= Frank J. Glinski =

American politician

Frank Joseph Glinski (September 1, 1909 – March 6, 1983) was an American politician from New York.

==Life==
He was born on September 1, 1909, in Buffalo, New York. He attended the public schools, Masten Park High School, and Weaver School of Business and Real Estate. Then he became a salesman, and later a public relations consultant.

He was a member of the Board of Supervisors of Erie County from 1937 to 1943. He resigned his seat, enlisted in the U.S. Army, and fought in the European theater of World War II.

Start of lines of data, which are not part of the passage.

(** The wire form of a [BINARY_DOUBLE] orders as the numbers do: read as an
    unsigned big-endian integer it increases with the float's value, all
    negative bit patterns below all others and larger magnitudes of negatives
    lower. *)
Theorem binary_double_order a b :
  0 <= a <= U64_MAX → 0 <= b <= U64_MAX →
  from_be_bytes (encode_binary_double a) < from_be_bytes (encode_binary_double b) ↔
  (if (a <? 2 ^ 63) && (b <? 2 ^ 63) then a < b
   else if (2 ^ 63 <=? a) && (2 ^ 63 <=? b) then b < a
   else b < 2 ^ 63).
Proof.
  unfold U64_MAX. intros Ha Hb. unfold encode_binary_double.
  rewrite !order_encode_value by (apply to_be_bytes_ok || discriminate).
  rewrite !length_to_be_bytes, !from_to_be_bytes
    by (change (256 ^ Z.of_nat 8) with 18446744073709551616; lia).
  unfold float_key. change (128 * 256 ^ Z.of_nat (8 - 1)) with 9223372036854775808.
  change (2 ^ 63) with 9223372036854775808.
  destruct (Z.ltb_spec a 9223372036854775808), (Z.ltb_spec b 9223372036854775808),
    (Z.leb_spec 9223372036854775808 a), (Z.leb_spec 9223372036854775808 b); cbn [andb]; lia.
Qed.

Lemma binary_double_order_witness :
  from_be_bytes (encode_binary_double 13826050856027422720) <
    from_be_bytes (encode_binary_double 4602678819172646912) ↔
  (if (13826050856027422720 <? 2 ^ 63) && (4602678819172646912 <? 2 ^ 63)
   then 13826050856027422720 < 4602678819172646912
   else if (2 ^ 63 <=? 13826050856027422720) && (2 ^ 63 <=? 4602678819172646912)
   then 4602678819172646912 < 13826050856027422720 else 4602678819172646912 < 2 ^ 63).
Proof. by apply (binary_double_order 13826050856027422720 4602678819172646912). Defined.
(* ===== verification/Number.v ===== *)
(** * Oracle NUMBER ([thin/codecs.rs], [thin/number.rs])

    The text-to-wire encoder, the heap and the stack digit walk of the decoder,
    the canonical formatter, and the inline [OracleNumber] with its own
    formatter and parser.  Text is the list of its bytes (all ASCII here). *)

From S2P Require Import Prelude.
From S2P Require Import Protocol.

Definition NUMBER_AS_TEXT_CHARS : Z := 172.
Definition NUMBER_MAX_DIGITS : Z := 40.
Definition MAX_DIGITS : Z := 42.

(** ASCII characters the code names. *)
Definition ch_plus : Z := 43.
Definition ch_minus : Z := 45.
Definition ch_dot : Z := 46.
Definition ch_zero : Z := 48.
Definition ch_one : Z := 49.
Definition ch_two : Z := 50.
Definition ch_six : Z := 54.
Definition ch_E : Z := 69.
Definition ch_e : Z := 101.

Definition is_ascii_digit (b : Z) : bool := between 48 57 b.
Definition is_exponent_mark (b : Z) : bool := (b =? ch_e) || (b =? ch_E).

(** ** The encoder *)

(** The loop over the integer part: leading zeros are skipped, the scan stops
    at a point or an exponent mark.  Returns the digits and the unread text. *)
Fixpoint scan_integer (value : bytes) (digits : bytes) : Res (bytes * bytes) :=
  match value with
  | [] => Ok (digits, value)
  | byte :: rest =>
      if (byte =? ch_dot) || is_exponent_mark byte then Ok (digits, value)
      else if negb (is_ascii_digit byte) then Err (TtcDecode "invalid NUMBER bind")
      else
        let digit := byte - ch_zero in
        if (digit =? 0) && bool_decide (digits = []) then scan_integer rest digits
        else scan_integer rest (digits ++ [digit])
  end.

(** The loop over the fraction: a zero before the first significant digit moves
    the decimal point. *)
Fixpoint scan_fraction (value : bytes) (digits : bytes) (decimal_point_index : Z)
  : Res (bytes * Z * bytes) :=
  match value with
  | [] => Ok (digits, decimal_point_index, value)
  | byte :: rest =>
      if is_exponent_mark byte then Ok (digits, decimal_point_index, value)
      else if negb (is_ascii_digit byte) then Err (TtcDecode "invalid NUMBER bind")
      else
        let digit := byte - ch_zero in
        if (digit =? 0) && bool_decide (digits = []) then
          decimal_point_index ← arith I32_MIN I32_MAX (decimal_point_index - 1);
          scan_fraction rest digits decimal_point_index
        else scan_fraction rest (digits ++ [digit]) decimal_point_index
  end.

(** [text.parse::<i32>()] on a string of decimal digits: accumulate, failing
    when the value leaves the type. *)
Fixpoint parse_digits (max : Z) (acc : Z) (text : bytes) : option Z :=
  match text with
  | [] => Some acc
  | b :: text =>
      v ← try_range 0 max (acc * 10);
      v ← try_range 0 max (v + (b - ch_zero));
      parse_digits max v text
  end.

(** The exponent, after its mark: it reaches to the end of the text. *)
Definition scan_exponent (value : bytes) : Res Z :=
  let '(exponent_is_negative, value) :=
    match value with
    | byte :: rest =>
        if byte =? ch_minus then (true, rest)
        else if byte =? ch_plus then (false, rest)
        else (false, value)
    | [] => (false, value)
    end in
  if negb (forallb is_ascii_digit value) then Err (TtcDecode "invalid NUMBER exponent")
  else if bool_decide (value = []) then Err (TtcDecode "empty NUMBER exponent")
  else
    exponent ← ok_or (parse_digits I32_MAX 0 value) (TtcDecode "invalid NUMBER exponent");
    if exponent_is_negative then arith I32_MIN I32_MAX (- exponent) else Ok exponent.

(** [while digits.last() == Some(0) { digits.pop() }] *)
Fixpoint drop_zeros (rev_digits : bytes) : bytes :=
  match rev_digits with
  | 0 :: rest => drop_zeros rest
  | _ => rev_digits
  end.
Definition strip_trailing_zeros (digits : bytes) : bytes := rev (drop_zeros (rev digits)).

(** The loop over digit pairs; [digits] is [digits[digit_pos..]].  With
    [prepend_zero] the first pair is a single digit. *)
Fixpoint pack_pairs (pairs : nat) (prepend_zero is_negative : bool) (digits : bytes) : Res bytes :=
  match pairs with
  | O => Ok []
  | S pairs =>
      digit_rest ←
        (if prepend_zero then
           d ← or_panic (head digits); Ok (d, drop 1 digits)
         else
           d1 ← or_panic (digits !! 0%nat);
           d2 ← or_panic (digits !! 1%nat);
           t ← arith 0 U8_MAX (d1 * 10);
           digit ← arith 0 U8_MAX (t + d2);
           Ok (digit, drop 2 digits));
      let '(digit, rest) := digit_rest in
      digit ← (if is_negative : bool then arith 0 U8_MAX (101 - digit)
               else arith 0 U8_MAX (digit + 1));
      encoded ← pack_pairs pairs false is_negative rest;
      Ok (digit :: encoded)
  end.

(** From the stripped digits and the point to the wire bytes. *)
Definition pack_number (is_negative : bool) (digits : bytes) (decimal_point_index : Z)
  : Res bytes :=
  if (NUMBER_MAX_DIGITS <? Zlen digits) || negb (between (-129) 126 decimal_point_index)
  then Err (TtcDecode "NUMBER bind out of range")
  else
    let prepend_zero := negb (rem_t decimal_point_index 2 =? 0) in
    point ←
      (if prepend_zero && negb (bool_decide (digits = []))
       then dpi ← arith I32_MIN I32_MAX (decimal_point_index + 1); Ok (digits ++ [0], dpi)
       else Ok (digits, decimal_point_index));
    let '(digits, decimal_point_index) := point in
    let digits := if Zlen digits mod 2 =? 1 then digits ++ [0] else digits in
    if bool_decide (digits = []) then Ok [128]
    else
      exponent_on_wire ← arith I32_MIN I32_MAX (div_t decimal_point_index 2 + 192);
      if negb (between 0 255 exponent_on_wire)
      then Err (TtcDecode "NUMBER bind exponent out of range")
      else
        let exponent_byte := as_u 8 exponent_on_wire in
        encoded ← pack_pairs (length digits / 2) prepend_zero is_negative digits;
        Ok ((if is_negative then not_u8 exponent_byte else exponent_byte) :: encoded ++
              (if is_negative && (Zlen digits <? NUMBER_MAX_DIGITS) then [102] else [])).

Definition encode_number_text (value : bytes) : Res bytes :=
  if bool_decide (value = []) then Err (TtcDecode "empty NUMBER bind")
  else if NUMBER_AS_TEXT_CHARS <? Zlen value then Err (TtcDecode "NUMBER bind text too long")
  else
    let is_negative := bool_decide (head value = Some ch_minus) in
    let value := if is_negative then drop 1 value else value in
    '(digits, value) ← scan_integer value [];
    let decimal_point_index := default I32_MAX (try_range I32_MIN I32_MAX (Zlen digits)) in
    '(digits, decimal_point_index, value) ←
      (if bool_decide (head value = Some ch_dot)
       then scan_fraction (drop 1 value) digits decimal_point_index
       else Ok (digits, decimal_point_index, value));
    '(decimal_point_index, value) ←
      (match value with
       | byte :: rest =>
           if is_exponent_mark byte then
             exponent ← scan_exponent rest;
             dpi ← ok_or (try_range I32_MIN I32_MAX (decimal_point_index + exponent))
                     (TtcDecode "NUMBER bind out of range");
             Ok (dpi, [])
           else Ok (decimal_point_index, value)
       | [] => Ok (decimal_point_index, value)
       end);
    if negb (bool_decide (value = [])) then Err (TtcDecode "invalid NUMBER bind suffix")
    else pack_number is_negative (strip_trailing_zeros digits) decimal_point_index.

(** ** The digit walk of the decoder *)

Inductive DecodedNumber :=
| DecodedText (text : bytes) (is_integer : bool)
| DecodedParts (digits : bytes) (is_negative : bool) (decimal_point_index : Z) (is_integer : bool).

(** The mantissa bytes [bytes[index..end]]; [digits] and the point are the
    loop's mutable state. *)
Fixpoint walk_digits (is_positive : bool) (index end_ : Z) (mantissa : bytes)
    (digits : bytes) (decimal_point_index : Z) : Res (bytes * Z) :=
  match mantissa with
  | [] => Ok (digits, decimal_point_index)
  | encoded :: rest =>
      let value := if is_positive then sat_sub encoded 1 else sat_sub 101 encoded in
      let first_digit := div_t value 10 in
      '(digits, decimal_point_index) ←
        (if (first_digit =? 0) && bool_decide (digits = []) then
           dpi ← arith I16_MIN I16_MAX (decimal_point_index - 1); Ok (digits, dpi)
         else if first_digit =? 10 then
           dpi ← arith I16_MIN I16_MAX (decimal_point_index + 1); Ok (digits ++ [1] ++ [0], dpi)
         else if negb (first_digit =? 0) || (0 <? index)
         then Ok (digits ++ [first_digit], decimal_point_index)
         else Ok (digits, decimal_point_index));
      let second_digit := rem_t value 10 in
      let digits := if negb (second_digit =? 0) || (index <? end_ - 1)
                    then digits ++ [second_digit] else digits in
      walk_digits is_positive (index + 1) end_ rest digits decimal_point_index
  end.

(** What both walks do before their loop: length check, sign, point, and the
    end of the mantissa. *)
Definition number_prefix (first : Z) (bytes : bytes) : Res (bool * Z * Z) :=
  let is_positive := negb (Z.land first 128 =? 0) in
  let exponent_byte := if is_positive then first else not_u8 first in
  exponent ← arith I16_MIN I16_MAX (exponent_byte - 193);
  t ← arith I16_MIN I16_MAX (exponent * 2);
  decimal_point_index ← arith I16_MIN I16_MAX (t + 2);
  last ← index bytes (Zlen bytes - 1);
  let end_ := if negb is_positive && (last =? 102) then Zlen bytes - 1 else Zlen bytes in
  Ok (is_positive, decimal_point_index, end_).

(** [bytes.iter().take(end).skip(1)] *)
Definition mantissa_bytes (bytes : bytes) (end_ : Z) : Prelude.bytes :=
  drop 1 (take (Z.to_nat end_) bytes).

Definition len_i16 (digits : bytes) : Z := default I16_MAX (try_range I16_MIN I16_MAX (Zlen digits)).
(** Digits and point of a literal with significand [c], after the encoder. *)
Lemma encode_significand l c k n :
  lit_ok l → lit_digits l = c * 10 ^ k → 0 <= k → c mod 10 ≠ 0 → 0 < n → 10 ^ (n - 1) <= c < 10 ^ n →
  point_ok (n + k + lit_power l) →
  ∃ D, encode_number_text (lit_text l) = pack_number (lit_neg l) D (n + k + lit_power l) ∧
    normal D ∧ dval D = c ∧ Zlen D = n.
Proof.
  intros Hl Hv Hk Hmod Hn Hc Hp. unfold point_ok in Hp.
  pose proof (Z.pow_pos_nonneg 10 (n - 1)). destruct (lit_lengths l Hl) as [HI HF].
  pose proof Hl as (Hi&Hf&_).
  assert (n - 1 + k < Zlen (lit_int l) + Zlen (lit_frac l)) as Hnk.
  { pose proof (dval_range (lit_int l ++ lit_frac l)) as Hr. rewrite Forall_app, Zlen_app in Hr.
    unfold lit_digits in Hv. rewrite Hv in Hr. destruct Hr as [_ Hr]; [done|].
    apply (Z.pow_lt_mono_r_iff 10); [lia|pose proof (Zlen_nonneg (lit_int l));
      pose proof (Zlen_nonneg (lit_frac l)); lia|].
    rewrite Z.pow_add_r by lia. pose proof (Z.pow_pos_nonneg 10 k). nia. }
  unfold lit_power in Hp. pose proof (Zlen_nonneg (lit_frac l)).
  destruct (encode_literal l Hl) as (D & dpi & -> & HD & Hh & HvD & Hdpi); [lia|].
  destruct (strip_trailing_zeros_spec D) as (j & HDj & Hlast).
  set (D' := strip_trailing_zeros D) in *.
  assert (dval D' * 10 ^ Z.of_nat j = c * 10 ^ k) as Hprod
    by (rewrite <- dval_zeros, <- HDj; congruence).
  assert (0 < dval D') as Hpos.
  { pose proof (Z.pow_pos_nonneg 10 k). pose proof (Z.pow_pos_nonneg 10 (Z.of_nat j)). nia. }
  assert (D' ≠ []) as Hne by (intros Hnil; rewrite Hnil in Hpos; unfold dval in Hpos; cbn in Hpos; lia).
  assert (digits_ok D') as Hok by (rewrite HDj in HD; by apply Forall_app in HD as [? _]).
  assert (head D' ≠ Some 0) as HhD.
  { destruct Hh as [->|Hh]; [by destruct D', j|]. rewrite HDj in Hh. by destruct D'. }
  assert (normal D') as Hnorm by done.
  destruct (dec_unique (dval D') c (Z.of_nat j) k) as [Hcv <-];
    [lia|lia|lia|lia|by apply dval_last|done|done|].
  assert (Zlen D' = n) as Hzn.
  { apply (digit_count_unique c); [|lia| |lia].
    - destruct D'; [done|]. autorewrite with thin. pose proof (Zlen_nonneg D'). lia.
    - rewrite <- Hcv. split; [by apply dval_lower|by apply dval_range]. }
  exists D'. split; [|done]. f_equal. rewrite HDj, Zlen_app in Hdpi. unfold Zlen at 2 in Hdpi.
  rewrite repeat_length in Hdpi. lia.
Qed.

(** C4: Decimal text to wire to number, exactly.  Take any decimal literal of at
    most 172 characters (sign, leading and trailing zeros, point, exponent)
    whose significand [c], once its [k] trailing zeros are moved into the
    exponent, has [n] digits and fits an [i128].  If the decimal point falls in
    NUMBER's range, the text encodes and the wire bytes decode to the inline
    number with that coefficient and scale: the value
    [± c * 10 ^ (k + lit_power)] is kept to the last digit. *)
Theorem number_text_roundtrip l c k n :
  lit_ok l → lit_digits l = c * 10 ^ k → 0 <= k → c mod 10 ≠ 0 → 0 < n →
  10 ^ (n - 1) <= c < 10 ^ n → c <= I128_MAX → point_ok (n + k + lit_power l) →
  ∃ wire, encode_number_text (lit_text l) = Ok wire ∧
    from_wire wire = Ok (inline (signed (lit_neg l) c) (- (k + lit_power l))
                           (0 <=? k + lit_power l)).
Proof.
  intros Hl Hv Hk Hmod Hn Hc Hmax Hp.
  destruct (encode_significand l c k n) as (D & -> & Hnorm & Hval & Hlen); [done..|].
  pose proof Hnorm as (Hne&Hok&_).
  assert (n <= 39) as Hn39.
  { apply Z.lt_succ_r. apply (Z.pow_lt_mono_r_iff 10); [lia|lia|].
    replace n with (n - 1 + 1) by lia. rewrite Z.pow_add_r by lia.
    change (10 ^ Z.succ 39) with 10000000000000000000000000000000000000000.
    change (10 ^ 1) with 10. unfold I128_MAX in Hmax. lia. }
  assert (Zlen (mantissa (point_odd (n + k + lit_power l)) D) <= 20)
    by (apply mantissa_length; [done|lia|lia]).
  exists (wire_of (lit_neg l) D (n + k + lit_power l)).
  rewrite pack_number_run by (done || unfold NUMBER_MAX_DIGITS; lia). split; [done|].
  rewrite from_wire_of by (done || unfold NUMBER_MAX_DIGITS; lia).
  rewrite Hval, (proj2 (Z.leb_le _ _)), Hlen by lia. do 2 f_equal; [lia|].
  destruct (Z.leb_spec 0 (k + lit_power l)); lia.
Qed.

(** "-01050.00E-2": the significand is 105, one of its zeros sits in the
    integer part, two in the fraction. *)
Lemma number_text_roundtrip_witness :
  ∃ wire, encode_number_text [45; 48; 49; 48; 53; 48; 46; 48; 48; 69; 45; 50] = Ok wire ∧
    from_wire wire = Ok (inline (-105) 1 false).
Proof.
  apply (number_text_roundtrip
    (mkLiteral true [0; 1; 0; 5; 0] true [0; 0] (Some (true, Some true, [2]))) 105 3 3);
    try done; try lia.
  unfold lit_ok. split_and!; try done; apply (bool_decide_unpack _); by vm_compute.
Defined.

(** The one gap of the wire form: a number with forty significant digits and
    an odd decimal point passes the encoder's range check and is packed into 22
    bytes, one more than the decoder accepts. *)
Theorem number_forty_digits_odd_point neg D dpi :
  normal D → Zlen D = NUMBER_MAX_DIGITS → point_ok dpi → point_odd dpi = true →
  ∃ wire, pack_number neg D dpi = Ok wire ∧ Zlen wire = 22 ∧
    from_wire wire = Err (TtcDecode "encoded NUMBER too long").
Proof.
  intros Hn Hlen Hp Hodd. pose proof Hn as (Hne&Hok&_). unfold NUMBER_MAX_DIGITS in Hlen.
  assert (Zlen (mantissa true D) = 21) as Hm.
  { unfold mantissa. destruct D as [|d rest]; [done|]. autorewrite with thin in *.
    pose proof (pad_even_bound rest). lia. }
  exists (wire_of neg D dpi). rewrite pack_number_run by (done || unfold NUMBER_MAX_DIGITS; lia).
  assert (Zlen (wire_of neg D dpi) = 22) as Hw
    by (rewrite wire_of_length, Hodd, Hm; by destruct neg).
  split; [done|]. split; [done|]. unfold from_wire, decode_number_parts_stack. by rewrite Hw.
Qed.
(** ** Shutdown *)

(** Completions a slot still has to go through before it is closed. *)
Definition pending (st : PoolSlotState) : Z :=
  match st with
  | Closed => 0
  | Retiring | Closing => 1
  | Opening _ | Validating _ | Idle | CheckedOut _ => 2
  end.
Definition shutdown_measure (s : PurePoolState) : Z :=
  foldr (λ sl n, pending (slot_state sl) + n) 0 (slots s).

(** The completion event a slot waits for. *)
Definition completion (sl : PoolSlot) : option (bool → PoolOp) :=
  match slot_state sl with
  | Opening _ => Some (CompleteOpen (slot_id sl))
  | Validating _ => Some (CompletePing (slot_id sl))
  | Retiring | Closing => Some (λ _, CompleteClose (slot_id sl))
  | Idle | CheckedOut _ | Closed => None
  end.

Lemma measure_middle l1 sl l2 :
  foldr (λ sl n, pending (slot_state sl) + n) 0 (l1 ++ sl :: l2) =
  pending (slot_state sl) + foldr (λ sl n, pending (slot_state sl) + n) 0 (l1 ++ l2).
Proof. induction l1 as [|x l1 IH]; cbn; [done|]. cbn in IH. lia. Qed.

Lemma set_state_measure s ix sl st :
  slots s !! ix = Some sl →
  shutdown_measure (set_state_at ix st s) =
    shutdown_measure s - pending (slot_state sl) + pending st.
Proof.
  intros Hix. destruct (list_split _ _ _ Hix) as (l1 & l2 & Hl & Hf).
  unfold shutdown_measure, set_state_at. cbn [slots set_slots]. rewrite Hf, Hl, !measure_middle.
  cbn [slot_state]. lia.
Qed.

Lemma measure_zero s :
  0 <= shutdown_measure s ∧ (shutdown_measure s = 0 ↔ Forall (λ sl, slot_state sl = Closed) (slots s)).
Proof.
  unfold shutdown_measure. induction (slots s) as [|sl l [IH1 IH2]]; [by cbn|].
  cbn [foldr]. assert (0 <= pending (slot_state sl) ∧ (pending (slot_state sl) = 0 ↔ slot_state sl = Closed))
    as [Hp Hz] by (destruct (slot_state sl); cbn; split; try lia; split; done || lia).
  split; [lia|]. rewrite Forall_cons_iff, <- Hz, <- IH2. lia.
Qed.

Lemma shutdown_decreases s s' ix sl st :
  slots s !! ix = Some sl → slots s' = slots (set_state_at ix st s) →
  pending st < pending (slot_state sl) → 0 <= shutdown_measure s' < shutdown_measure s.
Proof.
  intros Hix Hs Hlt. split; [apply measure_zero|].
  pose proof (set_state_measure s ix sl st Hix) as Hm. unfold shutdown_measure in *.
  rewrite Hs, Hm. lia.
Qed.

(** Shutdown terminates.  In a reachable closing state every slot that is not
    closed waits for a completion event, that event is accepted, whatever its
    outcome, and strictly decreases the work left; when no work is left every
    slot is closed.  New requests are refused and open nothing. *)
Theorem lifecycle_shutdown min max s :
  0 <= min <= max → reachable min max s → closing s = true →
  (∀ sl, sl ∈ slots s → slot_state sl ≠ Closed →
     ∃ event, completion sl = Some event ∧ ∀ healthy,
       ∃ s', run_op (event healthy) s = (Ok (), s') ∧ closing s' = true ∧
         0 <= shutdown_measure s' < shutdown_measure s) ∧
  (shutdown_measure s = 0 → Forall (λ sl, slot_state sl = Closed) (slots s)) ∧
  run_op RequestAcquire s = (Err ClosedErr, s).
Proof.
  intros Hb Hr Hcl. pose proof (reachable_inv min max s Hb Hr) as [Hc Hrest]. rewrite Hcl in Hrest.
  destruct Hrest as [_ Hall]. pose proof Hc as (_ & Hids & _). split.
  2:{ split; [apply measure_zero|]. cbn [run_op]. unfold request_acquire. st_run. by rewrite Hcl. }
  intros sl Hin Hne. destruct (slot_position_unique s sl Hids Hin) as (ix & Hp & Hix).
  rewrite list.Forall_forall in Hall. destruct (Hall sl Hin) as [Hni Hnc].
  destruct (slot_state sl) as [w| |w|w| | |] eqn:Hst; try done.
  - exists (CompleteOpen (slot_id sl)). unfold completion. rewrite Hst. split; [done|].
    intros []; cbn [run_op]; unfold complete_open; rewrite (slot_op_run _ _ s ix sl Hp Hix), Hst; st_run.
    + rewrite Hcl. st_run. eexists. split; [done|]. split; [done|].
      by apply (shutdown_decreases s _ ix sl Closing); [..|rewrite Hst].
    + eexists. split; [done|].
      rewrite push_front_waiter_eq, drive_closing by done. rewrite closing_ensure by done.
      split; [done|]. by apply (shutdown_decreases s _ ix sl Closed); [..|rewrite Hst].
  - by destruct (Hnc w).
  - exists (CompletePing (slot_id sl)). unfold completion. rewrite Hst. split; [done|].
    intros []; cbn [run_op]; unfold complete_ping; rewrite (slot_op_run _ _ s ix sl Hp Hix), Hst; st_run.
    + rewrite Hcl. st_run. eexists. split; [done|]. split; [done|].
      by apply (shutdown_decreases s _ ix sl Closing); [..|rewrite Hst].
    + eexists. split; [done|]. rewrite push_front_waiter_eq. split; [done|].
      by apply (shutdown_decreases s _ ix sl Retiring); [..|rewrite Hst].
  - exists (λ _, CompleteClose (slot_id sl)). unfold completion. rewrite Hst. split; [done|].
    intros h. cbn [run_op]. unfold complete_close. rewrite (slot_op_run _ _ s ix sl Hp Hix), Hst. st_run.
    eexists. split; [done|]. rewrite drive_closing, closing_ensure by done. split; [done|].
    by apply (shutdown_decreases s _ ix sl Closed); [..|rewrite Hst].
  - exists (λ _, CompleteClose (slot_id sl)). unfold completion. rewrite Hst. split; [done|].
    intros h. cbn [run_op]. unfold complete_close. rewrite (slot_op_run _ _ s ix sl Hp Hix), Hst. st_run.
    eexists. split; [done|]. rewrite drive_closing, closing_ensure by done. split; [done|].
    by apply (shutdown_decreases s _ ix sl Closed); [..|rewrite Hst].
Qed.

Definition closing_state : PurePoolState :=
  run_ops [RequestAcquire; CompleteOpen 1 true; RequestAcquire; BeginClose true]
    (ensure_min_opening (mkPure 1 2 [] [] [] [] false 1 1)).

Lemma lifecycle_shutdown_witness :
  (∀ sl, sl ∈ slots closing_state → slot_state sl ≠ Closed →
     ∃ event, completion sl = Some event ∧ ∀ healthy,
       ∃ s', run_op (event healthy) closing_state = (Ok (), s') ∧ closing s' = true ∧
         0 <= shutdown_measure s' < shutdown_measure closing_state) ∧
  (shutdown_measure closing_state = 0 →
     Forall (λ sl, slot_state sl = Closed) (slots closing_state)) ∧
  run_op RequestAcquire closing_state = (Err ClosedErr, closing_state).
Proof.
  apply (lifecycle_shutdown 1 2 closing_state); [done| |done]. by apply run_ops_reachable.
Defined.
(* ===== verification/PoolEngine.v ===== *)
(** * The connection pool engine ([pool.rs], [pool/engine.rs], [pool/acquire.rs])

    The mutable state behind the pool's lock ([PoolState]), the requests and
    connections in it, every function that runs under the lock, and the reaper
    task as a program counter between its locked sections.  What the pool calls
    (the [PoolBackend], the clock) answers through an argument of each step.

    Two things are added to the source's state.  [ps_lost] collects the
    connections that leave the state without passing through
    [close_connection]: values a Rust assignment or scope end drops.  The
    engine keeps the logs [created] and [closed] of the backend calls.
    Notifications ([bg], [async_waiters]) carry no data; every step is possible
    at any time here, woken or not. *)

From S2P Require Import Prelude.
From S2P Require Import Lifecycle.

Definition POOL_GETMODE_WAIT : Z := 0.
Definition POOL_GETMODE_NOWAIT : Z := 1.
Definition POOL_GETMODE_FORCEGET : Z := 2.
Definition POOL_GETMODE_TIMEDWAIT : Z := 3.

Inductive PoolError :=
| PoolClosed
| NoConnectionAvailable
| HasBusyConnections
| ConnectionNotAcquired
| Backend (message : string)
| Cancelled (message : string)
| Internal (message : string).

Record PoolConfig := mkConfig {
  cfg_min : Z;
  cfg_max : Z;
  cfg_increment : Z;
  cfg_getmode : Z;
  cfg_wait_timeout_ms : Z;
  cfg_timeout_secs : Z;
  cfg_max_lifetime_session_secs : Z;
  cfg_ping_interval_secs : Z;
  cfg_ping_timeout_ms : Z;
  cfg_creation_cclass : option string
}.

Definition PoolConfig_new (min max increment : Z) : PoolConfig :=
  mkConfig min max increment POOL_GETMODE_WAIT 0 0 0 60 5000 None.

Record AcquireOptions := mkOptions { opt_wants_new : bool; opt_cclass : option string }.

Record PoolStats := mkStats {
  stat_open : Z; stat_busy : Z; stat_idle : Z; stat_opening : Z; stat_validating : Z;
  stat_retiring : Z; stat_waiters : Z
}.

(** [usize::saturating_add], [u32::saturating_add] and [saturating_u32]. *)
Definition sat_add (max a b : Z) : Z := Z.min max (a + b).
Definition saturating_u32 (value : Z) : Z := default U32_MAX (try_range 0 U32_MAX value).

Section Engine.
Context {C : Type}.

He was a Councilman-at-large of the Buffalo Common Council from 1950 to 1953; and again in 1958. In the latter year he was elected president pro tempore of the Common Council. He resigned his seat after his election to the State Senate.

Glinski was a member of the New York State Senate from 1959 to 1973, sitting in the 172nd, 173rd, 174th, 175th, 176th, 177th, 178th, 179th and 180th New York State Legislatures. He was a delegate to the 1964 Democratic National Convention. He resigned his seat in 1973.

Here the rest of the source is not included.